L'éducation à la sexualité ne doit pas se comprendre comme étant simplement un enseignement biologique, mécanique. L'éducation à la sexualité, c'est d'abord l'éducation à l'autre, à son désir, à son consentement.
Aujourd'hui, le rapport du HCE qui s'appuie sur les nombreuses recherches internationales sur le sujet, montre que la majorité des adolescent.e.s n'ont souvent pas les connaissances requises pour aborder sereinement les périodes charnières de sa vie.
Ce manque d'information les expose à des risques sérieux en matière de violences, de santé (Infections Sexuellement Transmissibles et grossesses non désirées), de bien-être physique et mental.
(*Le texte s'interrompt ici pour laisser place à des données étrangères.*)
Lemma mask_index w l s idx :
  w ≠ [] → length l = length s → str_index w l = Some idx →
  mask_with (cov 0 w l) s =
  take idx s ++ replicate (length w) star ++
    mask_with (cov 0 w (drop (idx + length w) l)) (drop (idx + length w) s).
Proof.
  intros Hw Hlen Hi. rewrite (cov_index _ _ _ Hw Hi).
  apply str_index_Some in Hi as [Hb _].
  rewrite <-(take_drop idx s) at 1. rewrite mask_with_app
    by (rewrite length_replicate, length_take; lia).
  rewrite mask_with_false by (rewrite length_take; lia). f_equal.
  rewrite <-(take_drop (length w) (drop idx s)) at 1. rewrite mask_with_app
    by (rewrite length_replicate, length_take, length_drop; lia).
  rewrite mask_with_true by (rewrite length_take, length_drop; lia).
  by rewrite drop_drop.
Qed.

Section loop.
Context (unicode_lower : Z → Z).
Abbreviation lower := (to_lower unicode_lower).

Lemma replace_loop_spec fuel s l w i result :
  w ≠ [] → length l = length s → (length s - i < fuel)%nat → (i ≤ length s)%nat →
  replace_loop fuel s l w (length w) (replicate (length w) star) i result =
  Ret (result ++ mask_with (cov 0 w (drop i l)) (drop i s)).
Proof.
  intros Hw Hlen. assert (0 < length w)%nat as Hw0 by (destruct w; simpl; [done|lia]).
  revert i result. induction fuel as [|fuel IH]; intros i result Hf Hi; [lia|].
  cbn [replace_loop]. case_decide as Hlt.
  - rewrite go_slice_Some by lia. rewrite firstn_all2 by (rewrite length_drop; lia).
    destruct (str_index w (drop i l)) as [idx|] eqn:E.
    + pose proof (str_index_Some _ _ _ E) as [Hb _]. rewrite length_drop in Hb.
      rewrite go_slice_Some by lia. replace (i + idx - i)%nat with idx by lia.
      rewrite IH by lia. rewrite (mask_index w (drop i l) (drop i s) idx) by (rewrite ?length_drop; done || lia).
      rewrite !drop_drop, <-!app_assoc. by rewrite !Nat.add_assoc.
    + rewrite go_slice_Some by lia. rewrite (cov_none _ _ E).
      rewrite mask_with_false by (rewrite !length_drop; lia).
      by rewrite firstn_all2 by (rewrite length_drop; lia).
  - rewrite !drop_ge by lia. by rewrite app_nil_r.
Qed.
Lemma Put_ok r log d :
  ring_ok k r log → Z.of_nat (length log) < int64_max → ring_ok k (Put d r) (log ++ [d]).
Proof.
  intros Hr Hmax. pose proof cap_pos as Hc. pose proof Hr as [Hm Hl Hp Hb He Hf].
  assert (wrap64 (writePos r + 1) = Z.of_nat (length log) + 1) as Hw.
  { rewrite Hp. apply wrap64_id. unfold in_int64, int64_min, int64_max in *. lia. }
  assert (Put d r = mkRing (<[Z.to_nat (Z.of_nat (length log) mod cap) := Some d]> (buf r))
    (mask r) (Z.of_nat (length log) + 1)) as ->.
  { unfold Put. rewrite Hw, (ring_index_mod r log) by done.
    rewrite wrap64_id by (unfold in_int64, int64_min, int64_max in *; lia).
    by rewrite Z.add_simpl_r. }
  pose proof (Z.mod_pos_bound (Z.of_nat (length log)) cap Hc) as Hmod.
  split; cbn [buf mask writePos]; rewrite ?length_app, ?length_insert; simpl length; try lia.
  - intros p Hp1 Hp0. destruct (decide (p = Z.of_nat (length log))) as [->|Hne].
    + rewrite list_lookup_insert_eq by lia. rewrite Nat2Z.id.
      by rewrite list_lookup_middle.
    + pose proof (mod_window p (Z.of_nat (length log))) as Hmw.
      pose proof (Z.mod_pos_bound p cap Hc).
      rewrite list_lookup_insert_ne by (intros E; apply Hmw; lia).
      rewrite lookup_app_l by lia. apply He; lia.
  - intros j Hj. rewrite Z.mod_small by lia. rewrite list_lookup_insert_ne by lia.
    apply Hf. lia.
Qed.

Lemma put_all_ok r log datas :
  ring_ok k r log → Z.of_nat (length log + length datas) ≤ int64_max →
  ring_ok k (put_all datas r) (log ++ datas).
Proof.
  revert r log. induction datas as [|d datas IH]; intros r log Hr Hl; simpl in *.
  { by rewrite app_nil_r. }
  rewrite (cons_middle d log datas), app_assoc. apply IH.
  - apply Put_ok; [done|lia].
  - rewrite length_app. simpl. lia.
Qed.

(** Any position ever written reads as the newest entry of its slot. *)
Lemma Get_newest r log p :
  ring_ok k r log → 0 ≤ p < Z.of_nat (length log) →
  Get p r = Some (log !! Z.to_nat (p + cap * ((Z.of_nat (length log) - 1 - p) / cap))).
Proof.
  intros Hr Hp. pose proof cap_pos as Hc. unfold Get. rewrite (ring_index_mod r log) by done.
  set (q := (Z.of_nat (length log) - 1 - p) / cap).
  assert (p mod cap = (p + cap * q) mod cap) as ->.
  { by rewrite (Z.mul_comm cap q), Z.mod_add by lia. }
  pose proof (Z.div_mod (Z.of_nat (length log) - 1 - p) cap) as Hdm.
  pose proof (Z.mod_pos_bound (Z.of_nat (length log) - 1 - p) cap Hc). fold q in Hdm.
  assert (0 ≤ q) by (apply Z.div_pos; lia).
  apply (ro_entries _ _ _ Hr); nia.
Qed.

Lemma Get_window r log p :
  ring_ok k r log → 0 ≤ p → Z.of_nat (length log) - cap ≤ p < Z.of_nat (length log) →
  Get p r = Some (log !! Z.to_nat p).
Proof.
  intros Hr H0 Hp. rewrite (Get_newest r log) by (done || lia).
  rewrite Z.div_small by lia. by rewrite Z.mul_0_r, Z.add_0_r.
Qed.

(** ** The consumer *)

Definition send_all (c : nat) (q : list bytes) (ds : list bytes) : list bytes :=
  foldl (λ q d, (chan_send c d q).1) q ds.

Lemma consume_range_spec c r log cur q :
  ring_ok k r log → 0 ≤ cur → Z.of_nat (length log) - cap ≤ cur →
  consume_range c r cur (writePos r) q = send_all c q (drop (Z.to_nat cur) log).
Proof.
  intros Hr H0 Hcur. unfold consume_range. rewrite (ro_pos _ _ _ Hr).
  remember (Z.to_nat (Z.of_nat (length log) - cur)) as n eqn:Hn.
  revert cur q H0 Hcur Hn. induction n as [|n IH]; intros cur q H0 Hcur Hn.
  - rewrite seqZ_nil by lia. by rewrite drop_ge by lia.
  - rewrite seqZ_cons by lia. simpl.
    destruct (lookup_lt_is_Some_2 log (Z.to_nat cur)) as [d Hd]; [lia|].
    rewrite (drop_S _ _ _ Hd). simpl. unfold consume_entry at 2.
    rewrite (Get_window r log), Hd by (done || lia).
    replace (S (Z.to_nat cur)) with (Z.to_nat (Z.succ cur)) by lia.
    replace (Z.pred (Z.of_nat (length log) - cur)) with (Z.of_nat (length log) - Z.succ cur) by lia.
    apply IH; lia.
Qed.

Lemma ringConsumer_iter_spec c r log cursor q :
  ring_ok k r log → 0 ≤ cursor ≤ Z.of_nat (length log) →
  ringConsumer_iter c r cursor q =
    (send_all c q (offered k log cursor), Z.of_nat (length log)).
Proof.
  intros Hr Hc. unfold ringConsumer_iter, WritePos, Capacity, offered.
  rewrite (ro_mask _ _ _ Hr). pose proof (ro_pos _ _ _ Hr) as Hp. pose proof cap_pos.
  destruct (Z.leb_spec (writePos r) cursor).
  - assert (cursor = Z.of_nat (length log)) as -> by lia. by rewrite drop_ge by lia.
  - f_equal; [|done]. replace (cap - 1 + 1) with cap by lia. rewrite Hp.
    destruct (Z.ltb_spec cap (Z.of_nat (length log) - cursor)).
    + rewrite <-Hp, (consume_range_spec c r log) by (done || lia).
      f_equal. f_equal. lia.
    + rewrite <-Hp, (consume_range_spec c r log) by (done || lia).
      f_equal. f_equal. lia.
Qed.

Lemma send_all_room c q ds :
  (length q + length ds ≤ c)%nat → send_all c q ds = q ++ ds.
Proof.
  revert q. induction ds as [|d ds IH]; intros q Hl; simpl in Hl; [by rewrite app_nil_r|].
  change (send_all c q (d :: ds)) with (send_all c (chan_send c d q).1 ds).
  rewrite chan_send_room by lia. cbn [fst]. rewrite IH.
  - by rewrite <-app_assoc.
  - rewrite length_app. simpl. lia.
Qed.

Lemma send_all_sublist c q ds :
  ∃ taken, taken `sublist_of` ds ∧ send_all c q ds = q ++ taken.
Proof.
  revert q. induction ds as [|d ds IH]; intros q.
  { exists []. by rewrite app_nil_r. }
  change (send_all c q (d :: ds)) with (send_all c (chan_send c d q).1 ds).
  destruct (decide (length q < c)%nat) as [Hr|Hf].
  - rewrite chan_send_room by done. destruct (IH (q ++ [d])) as (t & Ht & E).
    exists (d :: t). split; [by constructor|]. cbn [fst]. by rewrite E, <-app_assoc.
  - rewrite chan_send_full by lia. destruct (IH q) as (t & Ht & E).
    exists t. split; [by constructor|done].
Qed.

End ring.

(** ** One connection on the ring *)

Inductive bc_event : Type :=
| EvPut (d : bytes)      (** a broadcast is published *)
| EvConsume              (** the connection's consumer loop runs once *)
| EvDrain (n : nat).     (** its write loop takes [n] frames *)

Record bc_state := mkBc {
  bc_ring : BroadcastRing;
  bc_cursor : Z;
  bc_push : list bytes;
  bc_recv : list bytes
}.

(** A connection starts with its cursor at the current write position. *)
Definition bc_init (r : BroadcastRing) : bc_state := mkBc r (NewCursor r) [] [].

Definition bc_step (c : nat) (st : bc_state) (ev : bc_event) : bc_state :=
  match ev with
  | EvPut d => {| st with bc_ring := Put d (bc_ring st) |}
  | EvConsume =>
    let '(q, cur) := ringConsumer_iter c (bc_ring st) (bc_cursor st) (bc_push st) in
    {| st with bc_cursor := cur; bc_push := q |}
  | EvDrain n =>
    {| st with bc_push := drop n (bc_push st); bc_recv := bc_recv st ++ take n (bc_push st) |}
  end.

Definition bc_run (c : nat) : list bc_event → bc_state → bc_state :=
  λ evs st, foldl (bc_step c) st evs.

Definition put_data (ev : bc_event) : option bytes :=
  match ev with EvPut d => Some d | _ => None end.

Definition puts (evs : list bc_event) : list bytes := omap put_data evs.
(* ===== verification/Backend.v ===== *)
(** * The external stores: Redis, MongoDB and the clock

    The server reaches Redis through go-redis, MongoDB through its driver and
    the time through [time.Now].  None of that code is part of the repository:
    it is the class [Backend] over an abstract environment [E], a parameter of
    every component that uses it.  [BackendLaws] states what the stores document
    of the commands the server sends, against a ghost [snapshot] of their
    contents ([exec] for Redis, the [mongo_*] functions for MongoDB).  An error
    can be reported for a command that took effect, and clocks only move
    forward.  [Sim] is an in-memory instance for which the laws are proved. *)

From S2P Require Import Prelude GoLib Errs Pb.

(** ** Redis *)

Inductive rcmd : Type :=
| CGet (key : string)
| CSet (key value : string) (ttl : option Z)        (** [None]: no expiry *)
| CIncrBy (key : string) (delta : Z)
| CExpire (key : string) (ttl : Z)
| CDel (key : string)
| CHSet (key : string) (fields : list (string * string))
| CHGetAll (key : string)
| CSAdd (key member : string)
| CSRem (key member : string)
| CSMembers (key : string)
| CLPush (key value : string)
| CLTrim (key : string) (start stop : Z)
| CLRange (key : string) (start stop : Z).
Lemma writer_conserves_documents_witness :
  concat [[d 1; d 2]; [d 3]] ++ [] = aw_docs (before_close [AwDoc (d 1); AwDoc (d 2); AwTick; AwDoc (d 3); AwClosed]) ∧
  (length (@nil MessageDoc) < 64)%nat ∧
  Forall (λ b, b ≠ [] ∧ (length b ≤ 64)%nat) [[d 1; d 2]; [d 3]] ∧
  (AwClosed ∈ [AwDoc (d 1); AwDoc (d 2); AwTick; AwDoc (d 3); AwClosed] → @nil MessageDoc = []).
Proof.
  apply (writer_conserves_documents [AwDoc (d 1); AwDoc (d 2); AwTick; AwDoc (d 3); AwClosed]
    fresh _ _ (asyncWriter [AwDoc (d 1); AwDoc (d 2); AwTick; AwDoc (d 3); AwClosed] [] fresh).2).
  by vm_compute.
Defined.

End MsgWitness.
Le droit à une information complète en matière de santé sexuelle et reproductive est un droit universel, faisant partie du droit au meilleur état de santé physique et mental possible, reconnu dans la déclaration universelle des droits humains, et dans le Pacte international relatif aux droits économiques, sociaux et culturels.
Il s'agit d'un droit fondamental de toute personne et à ce titre, en tant que gouvernement nous avons la responsabilité et le devoir de mettre en oeuvre les programmes d'éducation à la sexualité, dans et hors de l'école, de former les professionnels à partir des standards internationaux, notamment ceux définis par l'organisation mondiale de la santé (OMS).
Les programmes incluent des informations scientifiques précises sur l'anatomie, la reproduction et la sexualité, mais les besoins des adolescents et des jeunes vont bien au-delà de ces informations (…). Ils doivent pouvoir s'exprimer sur ces sujets, ils doivent pouvoir en parler avec leurs mots. Ils doivent pouvoir trouver des réponses à leurs questions à l'école et dans leur famille, auprès des professionnels de santé, ou des encadrants des dispositifs de d'accueil des jeunes mineurs.
La France en matière de santé sexuelle et reproductive pour les adolescent.e.s et les jeunes poursuit des objectifs clairs : la diminution des risques de grossesses non désirées, des IVG évitables, desIST, des rapports violents ne respectant pas l'intégrité physique et/ou morale des personnes.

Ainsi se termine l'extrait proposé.